## Work required
Of the lines below, write out exactly those from the line with "[startStallGuard] of [protocol/openai.go]: the" through the line with "context ends *)", both included, and skip the rest.

## Task material
(* ===== verification/Stream.v ===== *)
(** * Reading a completion stream

    [protocol/openai.go]: [readStream], [readStreamState] and
    [processSSEData]. The lines come out of [bufio.Scanner] with the limits the
    source sets; decoding the JSON of an event is an argument. Whether a send
    on the output channel goes through or loses to the end of the context is an
    argument for each send. *)
From stdpp Require Import base tactics list gmap strings pretty.
From Stdlib Require Import ZArith Lia.
From S2P Require Import Prelude GoStrings Types Think Vendor Telemetry RateLimit OpenAI.

(** ** Decoded events *)

Record sse_call := mkSseCall {
  sc_Index : Z; sc_ID : string; sc_Type : string; sc_Name : string; sc_Arguments : string }.
Record sse_delta := mkDelta {
  d_Content : string; d_ReasoningContent : string; d_Reasoning : string; d_ToolCalls : list sse_call }.
Record sse_choice := mkChoice { c_Delta : sse_delta; c_FinishReason : option string }.
Record sse := mkSSE { s_Choices : list sse_choice; s_Usage : option Usage; s_Error : option string }.

(** ** State

    [rs_out]: what the channel has accepted; [rs_sends]: how many channel
    operations were tried; [rs_bus]: what was offered to the event bus;
    [rs_lastUsage]: the client's field. *)
Record rstate := mkRS {
  rs_out : list Chunk; rs_sends : nat; rs_bus : list Chunk;
  rs_acc : gmap Z ToolCall; rs_started : gmap Z bool; rs_order : list Z;
  rs_think : thinkSplitter; rs_emitted : bool; rs_lastUsage : option Usage }.

Definition rs_init : rstate := mkRS [] 0 [] ∅ ∅ [] think_init false None.

(** What the outside decides: the fate of each channel operation and
    [ctx.Err()]. *)
Record schan := mkChan { accepts : nat -> bool; ctxErr : gerror }.

(** State and error monad of the reader. *)
Definition M (A : Type) : Type := rstate -> rstate * (gerror + A).
Definition mret {A} (x : A) : M A := fun s => (s, inr x).
Definition mthrow {A} (e : gerror) : M A := fun s => (s, inl e).
Definition mbind {A B} (m : M A) (f : A -> M B) : M B :=
  fun s => let '(s', r) := m s in match r with inl e => (s', inl e) | inr x => f x s' end.
Definition mget : M rstate := fun s => (s, inr s).
Definition mput (s : rstate) : M unit := fun _ => (s, inr tt).

Declare Scope stream_scope.
Delimit Scope stream_scope with stream.
Notation "x <- m ; k" := (mbind m (fun x => k)) (at level 100, m at next level, right associativity) : stream_scope.
Notation "m ;; k" := (mbind m (fun _ => k)) (at level 100, right associativity) : stream_scope.
Notation "'when' b 'do' m" := (if b then m else mret tt) (at level 99) : stream_scope.
Local Open Scope stream_scope.

Section Reader.
Context (ch : schan).

(** [readStreamState.send] *)
Definition send (c : Chunk) : M bool := fun s =>
  if accepts ch (rs_sends s) then
    (mkRS (rs_out s ++ [c]) (S (rs_sends s)) (rs_bus s ++ [c]) (rs_acc s) (rs_started s) (rs_order s)
          (rs_think s) true (rs_lastUsage s), inr true)
  else
    (mkRS (rs_out s) (S (rs_sends s)) (rs_bus s) (rs_acc s) (rs_started s) (rs_order s)
          (rs_think s) (rs_emitted s) (rs_lastUsage s), inr false).

(** [if !state.send(c) { return false, state.ctx.Err() }] *)
Definition send_or_stop (c : Chunk) : M unit :=
  ok <- send c ; if ok then mret tt else mthrow (ctxErr ch).

(** [sendChunk]: never blocks and does not count as emitted. *)
Definition sendChunk (c : Chunk) : M unit := fun s =>
  if accepts ch (rs_sends s) then
    (mkRS (rs_out s ++ [c]) (S (rs_sends s)) (rs_bus s) (rs_acc s) (rs_started s) (rs_order s)
          (rs_think s) (rs_emitted s) (rs_lastUsage s), inr tt)
  else
    (mkRS (rs_out s) (S (rs_sends s)) (rs_bus s) (rs_acc s) (rs_started s) (rs_order s)
          (rs_think s) (rs_emitted s) (rs_lastUsage s), inr tt).

Definition streamErr (emitted : bool) (err : option gerror) : option gerror :=
  match err with
  | Some e => if emitted then Some (EStreamInterrupted true e) else err
  | None => None
  end.

(** [sendErr] *)
Definition sendErr (e : gerror) : M bool := fun s =>
  send (mkChunk ChunkError "" None None "" (streamErr (rs_emitted s) (Some e))) s.

Definition set_think (t : thinkSplitter) : M unit := fun s =>
  (mkRS (rs_out s) (rs_sends s) (rs_bus s) (rs_acc s) (rs_started s) (rs_order s) t (rs_emitted s)
        (rs_lastUsage s), inr tt).
Definition set_last_usage (u : option Usage) : M unit := fun s =>
  (mkRS (rs_out s) (rs_sends s) (rs_bus s) (rs_acc s) (rs_started s) (rs_order s) (rs_think s)
        (rs_emitted s) u, inr tt).
Definition set_calls (acc : gmap Z ToolCall) (started : gmap Z bool) (order : list Z) : M unit := fun s =>
  (mkRS (rs_out s) (rs_sends s) (rs_bus s) acc started order (rs_think s) (rs_emitted s)
        (rs_lastUsage s), inr tt).

Section Client.
Context (o : OpenAI).

(** [sendContextWarning] *)
Definition sendContextWarning (usage : option Usage) : M unit :=
  match usage with
  | None => mret tt
  | Some u =>
      let maxCtx := ModelContextWindow (model o) in
      if (maxCtx <=? 0)%Z then mret tt
      else
        let pct := context_pct u maxCtx in
        if (comprPct (telemetry o) <=? pct)%Z then
          sendChunk (warn_chunk ("context at " +:+ pretty pct +:+ "% — compression recommended"))
        else if (warnPct (telemetry o) <=? pct)%Z then
          sendChunk (warn_chunk ("context at " +:+ pretty pct +:+ "%"))
        else mret tt
  end.

(** One entry of [delta.ToolCalls]: the accumulated call after it. *)
Definition merge_call (cur : ToolCall) (tc : sse_call) : ToolCall :=
  mkToolCall (if sc_ID tc <>s "" then sc_ID tc else ID cur) (Type_ cur)
             (if sc_Name tc <>s "" then sc_Name tc else Name cur)
             (Arguments cur +:+ sc_Arguments tc).

Definition process_call (tc : sse_call) : M unit :=
  s <- mget ;
  let i := sc_Index tc in
  let '(cur, order) := match rs_acc s !! i with
                       | Some cur => (cur, rs_order s)
                       | None => (mkToolCall "" "" "" "", rs_order s ++ [i])
                       end in
  let cur := merge_call cur tc in
  let started := match rs_started s !! i with Some b => b | None => false end in
  if negb started && (Name cur <>s "") then
    set_calls (<[i := cur]> (rs_acc s)) (<[i := true]> (rs_started s)) order ;;
    send_or_stop (tool_start_chunk (mkToolCall (ID cur) "" (Name cur) ""))
  else set_calls (<[i := cur]> (rs_acc s)) (rs_started s) order.

Fixpoint process_calls (l : list sse_call) : M unit :=
  match l with [] => mret tt | tc :: l' => process_call tc ;; process_calls l' end.

(** The accumulated calls at the end of the stream, in order of appearance;
    a call without an id is given one. *)
Definition finish_id (i : Z) (tc : ToolCall) : ToolCall :=
  if ID tc =s "" then set_tc_ID ("call_" +:+ pretty i) tc else tc.

Fixpoint flush_calls (l : list Z) : M unit :=
  match l with
  | [] => mret tt
  | i :: l' =>
      s <- mget ;
      match rs_acc s !! i with
      | Some tc =>
          let tc := finish_id i tc in
          set_calls (<[i := tc]> (rs_acc s)) (rs_started s) (rs_order s) ;;
          send_or_stop (tool_call_chunk tc) ;;
          flush_calls l'
      | None => flush_calls l'
      end
  end.

Definition process_reasoning (d : sse_delta) : M unit :=
  let r := if d_ReasoningContent d =s "" then d_Reasoning d else d_ReasoningContent d in
  when r <>s "" do send_or_stop (reasoning_chunk r).

Definition process_content (d : sse_delta) : M unit :=
  if d_Content d =s "" then mret tt
  else if bool_decide (vendor o = VendorMiniMax) then
    s <- mget ;
    let '(t, r, txt) := push (rs_think s) (d_Content d) in
    set_think t ;;
    (when r <>s "" do send_or_stop (reasoning_chunk r)) ;;
    (when txt <>s "" do send_or_stop (text_chunk txt))
  else send_or_stop (text_chunk (d_Content d)).

(** The end of a completion: a non-empty finish reason. *)
Definition process_finish (fr : option string) : M bool :=
  match fr with
  | Some f =>
      if f =s "" then mret false
      else
        s <- mget ;
        let '(t, r, _) := flush (rs_think s) in
        set_think t ;;
        (when r <>s "" do send_or_stop (reasoning_chunk r)) ;;
        flush_calls (rs_order s) ;;
        send done_chunk ;;
        mret true
  | None => mret false
  end.

Definition process_usage (u : option Usage) : M unit :=
  match u with
  | None => mret tt
  | Some u => set_last_usage (Some u) ;; send (usage_chunk u) ;; sendContextWarning (Some u)
  end.

Definition process_choice (c : sse_choice) : M bool :=
  process_reasoning (c_Delta c) ;;
  process_content (c_Delta c) ;;
  process_calls (d_ToolCalls (c_Delta c)) ;;
  process_finish (c_FinishReason c).

(** [processSSEData] on the decoded event; [None] is a decoding error. *)
Definition processSSEData (sr : option sse) : M bool :=
  match sr with
  | None => mret false
  | Some sr =>
      match s_Error sr with
      | Some m => sendErr (EMsg m) ;; mthrow (EMsg ("API stream error: " +:+ m))
      | None =>
          process_usage (s_Usage sr) ;;
          match s_Choices sr with
          | [] => mret false
          | c :: _ => process_choice c
          end
      end
  end.

Context (decode : string -> option sse).

(** One line of the body: [None] ends the loop by [break]. *)
Inductive line_kind := LSkip | LDone | LData (data : string).

Definition classify (line : string) : line_kind :=
  let line := TrimSpace line in
  if (line =s "") || negb (HasPrefix line "data:") then LSkip
  else
    let data := TrimSpace (TrimPrefix line "data:") in
    if data =s "[DONE]" then LDone else LData data.

(** How the scan loop ends: [processSSEData] ended the stream, [[DONE]] was
    seen, or there are no more lines. *)
Inductive read_end := RStop | RDone | REnd.

Fixpoint read_lines (lines : list string) : M read_end :=
  match lines with
  | [] => mret REnd
  | line :: rest =>
      match classify line with
      | LSkip => read_lines rest
      | LDone => send done_chunk ;; mret RDone
      | LData data =>
          stop <- processSSEData (decode data) ;
          if stop then mret RStop else read_lines rest
      end
  end.
End Client.
End Reader.

(** ** Lines of the body: [bufio.Scanner] with a buffer of at most 1 MiB *)

Definition maxLine : Z := 1048576%Z.

Definition drop_cr (s : string) : string :=
  if HasSuffix s (String CR "") then str_take (String.length s - 1) s else s.

(** The tokens of [ScanLines]: a final empty line is no token. *)
Fixpoint tokens_of (lines : list string) : list string :=
  match lines with
  | [] => []
  | [last] => if last =s "" then [] else [drop_cr last]
  | l :: rest => drop_cr l :: tokens_of rest
  end.

(** The lines before the first too long one, and whether there is one. *)
Fixpoint cut_long (lines : list string) : list string * bool :=
  match lines with
  | [] => ([], false)
  | l :: rest =>
      if (maxLine <=? Z.of_nat (String.length l))%Z then ([], true)
      else let '(a, b) := cut_long rest in (l :: a, b)
  end.
(* ===== verification/StallGuard.v ===== *)
(** * The stall guard

    [startStallGuard] of [protocol/openai.go]: the goroutine that closes the
    body of a streamed response when no line has arrived for a while, with the
    reader that it watches, the context and the clock. The states are those of
    the goroutine's timer and channels; time passes only when the goroutine has
    nothing to do, and never past the expiry of a timer it waits for. *)
From stdpp Require Import base tactics list gmap strings relations.
From Stdlib Require Import ZArith Lia.
From S2P Require Import Prelude GoStrings Types Think Breaker Retry Vendor RateLimit Hooks OpenAI Stream Client.

(** ** States and steps *)

(** [g_deadline]: when [idle] expires. As of Go 1.23 a timer that was stopped
    or reset leaves no stale value in its channel, so the drain after
    [idle.Stop()] finds nothing. [g_activity] is the buffer of the channel that
    [reset] fills; [g_gone] says that the goroutine has returned; [g_last] is
    the time of the last line, or of the start. *)
Record guard := mkG {
  g_now : Z; g_deadline : Z; g_activity : bool; g_gone : bool;
  g_stalled : bool; g_closed : bool; g_done : bool; g_ctx : bool; g_last : Z }.

Definition startStallGuard (timeout now : Z) : guard := mkG now (now + timeout) false false false false false false now.

Inductive glabel :=
| GLine     (* the scanner returns a line, from its buffer if the body is closed, and the reader calls [reset] *)
| GReturn   (* the reader returns: [close(done)] *)
| GCancel   (* the context ends *)
| GOnCtx | GOnIdle | GOnActivity | GOnDone   (* the goroutine's select takes a case *)
| GTick (d : Z).

(** The goroutine can take a step. *)
Definition g_enabled (s : guard) : bool :=
  negb (g_gone s) && (g_ctx s || g_activity s || g_done s || (g_deadline s <=? g_now s)%Z).

Definition guard_step (timeout : Z) (s : guard) (l : glabel) : option guard :=
  let '(mkG now dl act gone st cl dn ctx last) := s in
  match l with
  | GLine => if dn then None else Some (mkG now dl true gone st cl dn ctx now)
  | GReturn => if dn then None else Some (mkG now dl act gone st cl true ctx last)
  | GCancel => Some (mkG now dl act gone st cl dn true last)
  | GOnCtx => if gone || negb ctx then None else Some (mkG now dl act true st true dn ctx last)
  | GOnIdle => if gone || (now <? dl)%Z then None else Some (mkG now dl act true true true dn ctx last)
  | GOnActivity => if gone || negb act then None else Some (mkG now (now + timeout) false gone st cl dn ctx last)
  | GOnDone => if gone || negb dn then None else Some (mkG now dl act true st cl dn ctx last)
  | GTick d =>
      if (d <=? 0)%Z || g_enabled s || (negb gone && (dl <? now + d)%Z) then None
      else Some (mkG (now + d) dl act gone st cl dn ctx last)
  end.

Fixpoint guard_run (timeout : Z) (s : guard) (ls : list glabel) : option guard :=
  match ls with [] => Some s | l :: ls' => s' ← guard_step timeout s l; guard_run timeout s' ls' end.

(** * Properties *)

(** What holds between the goroutine, the reader and the clock. *)
Record guard_inv (timeout : Z) (s : guard) : Prop := mkGInv {
  gi_time : g_gone s = false -> (g_now s <= g_deadline s)%Z;
  gi_last : (g_last s <= g_now s)%Z;
  gi_idle : g_gone s = false -> g_activity s = false -> g_deadline s = (g_last s + timeout)%Z;
  gi_fresh : g_gone s = false -> g_activity s = true -> g_last s = g_now s;
  gi_stalled : g_stalled s = true -> g_closed s = true /\ g_gone s = true;
  gi_closed : g_closed s = true -> g_stalled s = true \/ g_ctx s = true;
  gi_gone : g_gone s = true -> g_closed s = true \/ g_done s = true }.

Lemma guard_inv_init timeout now : (0 <= timeout)%Z -> guard_inv timeout (startStallGuard timeout now).
Proof. intros H. split; cbn; try done; lia. Qed.

Ltac guard_cases H :=
  unfold guard_step, g_enabled in H; cbn in H; repeat (case_match; try done); bool_prop; simplify_eq/=.

Lemma guard_step_inv timeout s l s' : (0 <= timeout)%Z -> guard_inv timeout s -> guard_step timeout s l = Some s' -> guard_inv timeout s'.
Proof.
  intros Ht [H1 H2 H3 H4 H5 H6 H7] H. destruct s as [now dl act gone st cl dn ctx last], l; cbn in *; guard_cases H.
  all: split; cbn; try done; try lia; try naive_solver lia.
Qed.

Lemma guard_run_inv timeout s ls s' : (0 <= timeout)%Z -> guard_inv timeout s -> guard_run timeout s ls = Some s' -> guard_inv timeout s'.
Proof.
  intros Ht. revert s. induction ls as [|l ls IH]; intros s Hi; cbn [guard_run]; [by intros [= <-]|].
  destruct (guard_step timeout s l) as [s1|] eqn:E; [|done]. apply IH. by eapply guard_step_inv.
Qed.

(** C10: The guard does what it is for, in every interleaving of the reader, the
    goroutine, the context and the clock. While the body is open and the reader
    has not returned, the last line (or the start) is at most [timeout] ago.
    The body is closed only for a stall or the end of the context. The timer's
    case is taken exactly [timeout] after the last line, unless a line arrived
    at that very moment. No time passes between the end of the context or the
    return of the reader and the end of the goroutine. And a reader that stays
    silent is cut off: the expiry is always ahead and can be reached. *)
Theorem stall_guard_correct timeout now ls s :
  (0 < timeout)%Z -> guard_run timeout (startStallGuard timeout now) ls = Some s ->
  (g_closed s = false -> g_done s = false -> (g_now s <= g_last s + timeout)%Z)
  /\ (g_stalled s = true -> g_closed s = true)
  /\ (g_closed s = true -> g_stalled s = true \/ g_ctx s = true)
  /\ (forall s', guard_step timeout s GOnIdle = Some s' -> g_now s = (g_last s + timeout)%Z \/ g_last s = g_now s)
  /\ (forall d s', guard_step timeout s (GTick d) = Some s' -> g_gone s = true \/ (g_done s = false /\ g_ctx s = false))
  /\ (g_enabled s = false -> g_gone s = false ->
      exists s', guard_run timeout s [GTick (g_deadline s - g_now s); GOnIdle] = Some s'
        /\ g_now s' = (g_last s + timeout)%Z /\ g_stalled s' = true /\ g_closed s' = true).
Proof.
  intros Ht Hr. pose proof (guard_run_inv timeout _ _ _ ltac:(lia) (guard_inv_init timeout now ltac:(lia)) Hr) as [H1 H2 H3 H4 H5 H6 H7].
  clear Hr. destruct s as [n dl act gone st cl dn ctx last]. cbn in *. split_and!.
  - intros -> ->. destruct gone; [naive_solver|]. specialize (H1 eq_refl). destruct act; [specialize (H4 eq_refl eq_refl)|specialize (H3 eq_refl eq_refl)]; lia.
  - naive_solver.
  - done.
  - intros s' H. guard_cases H. destruct act; [right; auto|left]. rewrite <- H3 by done. specialize (H1 eq_refl). lia.
  - intros d s' H. destruct gone; [by left|]. right. unfold guard_step, g_enabled in H. cbn in H.
    destruct (d <=? 0)%Z; [done|]. by destruct ctx, act, dn.
  - unfold g_enabled. cbn. intros He ->. cbn in He. destruct ctx, act, dn; try done. cbn in He. bool_prop.
    rewrite <- H3 by done. unfold guard_step, g_enabled. cbn.
    replace (n + (dl - n))%Z with dl by lia. rewrite !(proj2 (Z.leb_gt _ _)), Z.ltb_irrefl by lia. cbn. rewrite Z.ltb_irrefl.
    eexists. split; [reflexivity|]. done.
Qed.

(** ** What the reader makes of it *)

(** How reading a body ends under the guard: [closedErr] is what a read of a
    closed body returns, [src] how the body ends by itself. *)
Definition guarded_body (s : guard) (closedErr : gerror) (src : option gerror) : body_env :=
  mkBody (if g_closed s then Some closedErr else src) None (g_stalled s).

(** A stream that stalls after part of the answer was delivered passes for a
    complete one: closing the body makes the scanner fail, so [readStream]
    returns the scanner's error before it looks at [stalled], and the caller
    does not pass the error on once something was delivered. The consumer gets
    the partial text, and neither an error nor [Done]. *)
Theorem stalled_answer_cut {W} (hooks : list (LifecycleHook W)) url_Parse env req (c : @cworld W)
    timeout now ls s closedErr src hw ev resp lines :
  (0 < timeout)%Z -> guard_run timeout (startStallGuard timeout now) ls = Some s -> g_stalled s = true ->
  sv_body env 0 = guarded_body s closedErr src ->
  unlimited (cw_o c) -> (0 <= maxReconnect (cw_o c))%Z -> cw_out c = [] ->
  (forall n, accepts (sv_chan env) n = true) -> vendor (cw_o c) <> VendorMiniMax ->
  SendWithRetry (sv_notify env) (cw_hw c) (vendor (cw_o c)) (sv_send env 0) = (hw, ev, inr resp) ->
  scan_body (Body resp) (Some closedErr) = (lines, Some closedErr) ->
  Forall not_done_line lines -> Forall (fun x => goes_on x = true) (events_of (sv_decode env) lines) ->
  contents (events_of (sv_decode env) lines) <> "" ->
  let c' := streamWithFailover hooks url_Parse env req c in
  text_of ChunkText (cw_out c') = contents (events_of (sv_decode env) lines)
  /\ of_type ChunkError (cw_out c') = [] /\ of_type ChunkDone (cw_out c') = [].
Proof.
  intros Ht Hr Hst Hbe Hu Hm Ho Hacc Hv Hsend Hsc Hnd Hg Hne.
  pose proof (guard_run_inv timeout _ _ _ ltac:(lia) (guard_inv_init timeout now ltac:(lia)) Hr) as Hi.
  destruct (gi_stalled _ _ Hi Hst) as [Hc _].
  destruct (stream_drop_out hooks url_Parse env req c hw ev resp lines closedErr) as (H1 & H2 & H3 & _); try done.
  rewrite Hbe. cbn. by rewrite Hc.
Qed.

(** ** Witnesses *)

(** Two lines, then silence. *)
Definition stalled_run : list glabel :=
  [GTick Second; GLine; GOnActivity; GTick Second; GLine; GOnActivity; GTick (120 * Second); GOnIdle].
Definition stalled_guard : guard := default (startStallGuard 0 0) (guard_run (120 * Second) (startStallGuard (120 * Second) 0) stalled_run).

Lemma stall_guard_correct_witness :
  g_now stalled_guard = (122 * Second)%Z /\ g_stalled stalled_guard = true /\ g_closed stalled_guard = true.
Proof.
  destruct (stall_guard_correct (120 * Second) 0 stalled_run stalled_guard) as (_ & H & _); [vm_compute; reflexivity|vm_compute; reflexivity|].
  split; [vm_compute; reflexivity|]. split; [vm_compute; reflexivity|]. apply H. vm_compute. reflexivity.
Defined.

(** One event of the demonstration stream, and then nothing more. *)
Definition cut_lines : list string := ["data: 1"].
Definition cut_env : stream_env :=
  demo_env (reply 200 (Join (cut_lines ++ [""]) nl)) (fun _ => guarded_body stalled_guard (EMsg "http: read on closed response body") None).

Lemma stalled_answer_cut_witness :
  let c' := streamWithFailover [counting_hook] (fun _ => None) cut_env demo_req demo_world in
  text_of ChunkText (cw_out c') <> "" /\ of_type ChunkError (cw_out c') = [] /\ of_type ChunkDone (cw_out c') = [].
Proof.
  destruct (stalled_answer_cut [counting_hook] (fun _ => None) cut_env demo_req demo_world (120 * Second) 0 stalled_run stalled_guard
    (EMsg "http: read on closed response body") None
    (SendWithRetry false w_plain VendorQwen (sv_send cut_env 0)).1.1 (SendWithRetry false w_plain VendorQwen (sv_send cut_env 0)).1.2
    (mkResp 200 "" (Join (cut_lines ++ [""]) nl)) cut_lines) as (H1 & H2).
  - vm_compute. reflexivity.
  - vm_compute. reflexivity.
  - vm_compute. reflexivity.
  - reflexivity.
  - split; discriminate.
  - discriminate.
  - reflexivity.
  - intros n. reflexivity.
  - discriminate.
  - vm_compute. reflexivity.
  - vm_compute. reflexivity.
  - repeat constructor; vm_compute; congruence.
  - vm_compute. repeat constructor.
  - vm_compute. discriminate.
  - split; [rewrite H1; vm_compute; discriminate|exact H2].
Defined.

## Your solution
    [startStallGuard] of [protocol/openai.go]: the goroutine that closes the
    body of a streamed response when no line has arrived for a while, with the
    reader that it watches, the context and the clock. The states are those of
    the goroutine's timer and channels; time passes only when the goroutine has
    nothing to do, and never past the expiry of a timer it waits for. *)
From stdpp Require Import base tactics list gmap strings relations.
From Stdlib Require Import ZArith Lia.
From S2P Require Import Prelude GoStrings Types Think Breaker Retry Vendor RateLimit Hooks OpenAI Stream Client.

(** ** States and steps *)

(** [g_deadline]: when [idle] expires. As of Go 1.23 a timer that was stopped
    or reset leaves no stale value in its channel, so the drain after
    [idle.Stop()] finds nothing. [g_activity] is the buffer of the channel that
    [reset] fills; [g_gone] says that the goroutine has returned; [g_last] is
    the time of the last line, or of the start. *)
Record guard := mkG {
  g_now : Z; g_deadline : Z; g_activity : bool; g_gone : bool;
  g_stalled : bool; g_closed : bool; g_done : bool; g_ctx : bool; g_last : Z }.

Definition startStallGuard (timeout now : Z) : guard := mkG now (now + timeout) false false false false false false now.

Inductive glabel :=
| GLine     (* the scanner returns a line, from its buffer if the body is closed, and the reader calls [reset] *)
| GReturn   (* the reader returns: [close(done)] *)
| GCancel   (* the context ends *)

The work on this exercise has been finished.